Parimente, che le diacce fossero come macine, e non come sfere, non è né ragione né autorità che a creder ci persuada; anzi, essendo dal Poeta stesso chiamate sfere, come nell'ultimo canto:

        Tu hai i piedi in su picciola sfera,

        Che l'altra faccia fa della Giudecca,

non è privo di temerità il voler dire che avesser forma di macine, quasi che a un ingegno qual era quel di Dante fossero mancate parole da esprimere il suo concetto.

Restaci da vedere finalmente del cammino auto per i cerchi, ciò è se fu su la destra, come afferma il Vellutello, o pur su la sinistra mano, come vuole il Manetti: nel che doviamo pur credere ad esso Manetti, avendo in suo favore molte autorità del Poeta, che ci dichiarano che camminando teneva la sinistra verso il mezzo e vano de i cerchi, ed essendosi il Vellutello mosso a creder il contrario solamente per alcuni versi del Poeta, i quali ancora, e meglio, si possono esporre in favor del Manetti; e son questi nel 14°:

        Ed egli a me: Tu sai che 'l luogo è tondo,

          E tutto che tu sia venuto molto

          Pur a sinistra giù calando al fondo...

De i quali versi se congiugneremo quelle parole Pur a sinistra con le superiori, dicendo E tutto che tu sia venuto molto pur a sinistra, facendo la posa a mezzo l'ultimo verso, faranno per l'opinione del Vellutello; ma se faremo la posa nel fine del secondo verso, congiungendo le parole Pur a sinistra con le sequenti, in questo modo Pur a sinistra giù calando al fondo, favoriranno l'opinione del Manetti. Ora, in una esposizione incerta, chi non stimerà esser meglio fare la posa nel fine, che nel mezzo del verso?
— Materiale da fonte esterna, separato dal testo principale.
(** * Token acquisition in TeamsFx: the On-Behalf-Of credential and the
      SQL plugin's token parser

    A shallow embedding of

    - [OnBehalfOfUserCredential] (sdk, [credential/onBehalfOfUserCredential.ts]):
      its constructor, [getToken] and [generateAuthServerError];
    - [parseToken] (fx-core, SQL plugin [utils/common.ts]).

    JavaScript values are modelled as far as the code inspects them.  Thrown
    values are the left summand of a sum type.  The MSAL client and the
    process-wide [config] object live in an explicit program state that
    [getToken] threads through a small state-and-exception monad. *)

From Stdlib Require Import ZArith Lia Ascii.
From Stdlib Require String.
From stdpp Require Import base option list strings gmap.

Local Open Scope Z_scope.

(* ===================================================================== *)
(** * JavaScript data *)
(* ===================================================================== *)

(** The scalar JavaScript values a decoded token claim can hold. *)
Inductive JsValue : Type :=
| JUndefined
| JNull
| JBool (b : bool)
| JNumber (n : Z)
| JString (s : string).

#[global] Instance JsValue_eq_dec : EqDecision JsValue.
Proof. solve_decision. Defined.

(** [v === "lit"]: strict equality against a string literal. *)
Definition strictEqString (v : JsValue) (lit : string) : bool :=
  match v with
  | JString s => bool_decide (s = lit)
  | _ => false
  end.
Ma lasciando i luoghi dubbiosi, veggiamo i chiari e manifesti, che alla mente del Manetti si accostano.

Scrive Dante nel fine del 9° canto, di poi che furono entrati dentro la città:

        E poi ch'a la man destra si fu volto,

          Passammo tra i martiri e tra gli spaldi;

e nel fine del 10°:

        Appresso volse a man sinistra il piede:

          Lasciammo il muro e gimmo in ver lo mezzo.

I quali luoghi essendo tanto chiari come veramente sono, costrinsero il Vellutello a dire che, se ben dentro a la città andarono su la destra, non di meno ne gli altri cerchi camminarono su la sinistra; il che par cosa molto leggiera.

Ma perché o procedessero su la destra o su la sinistra, non molto importa al principale intendimento nostro, che è stato di dichiarare il sito e figura dell'Inferno di Dante, ed insieme difendere l'ingegnoso Manetti dalle false calunnie ingiustamente sopra tal materia ricevute, e massime perché non lui solo ma tutta la dottissima Academia Fiorentina pungevano, alla quale per molte cagioni obligatissimo mi sento; avendo, per quanto la bassezza del mio ingegno mi concedeva, dimostrato quanto più sottile sia l'invenzione del Manetti, porrò fine al mio ragionamento.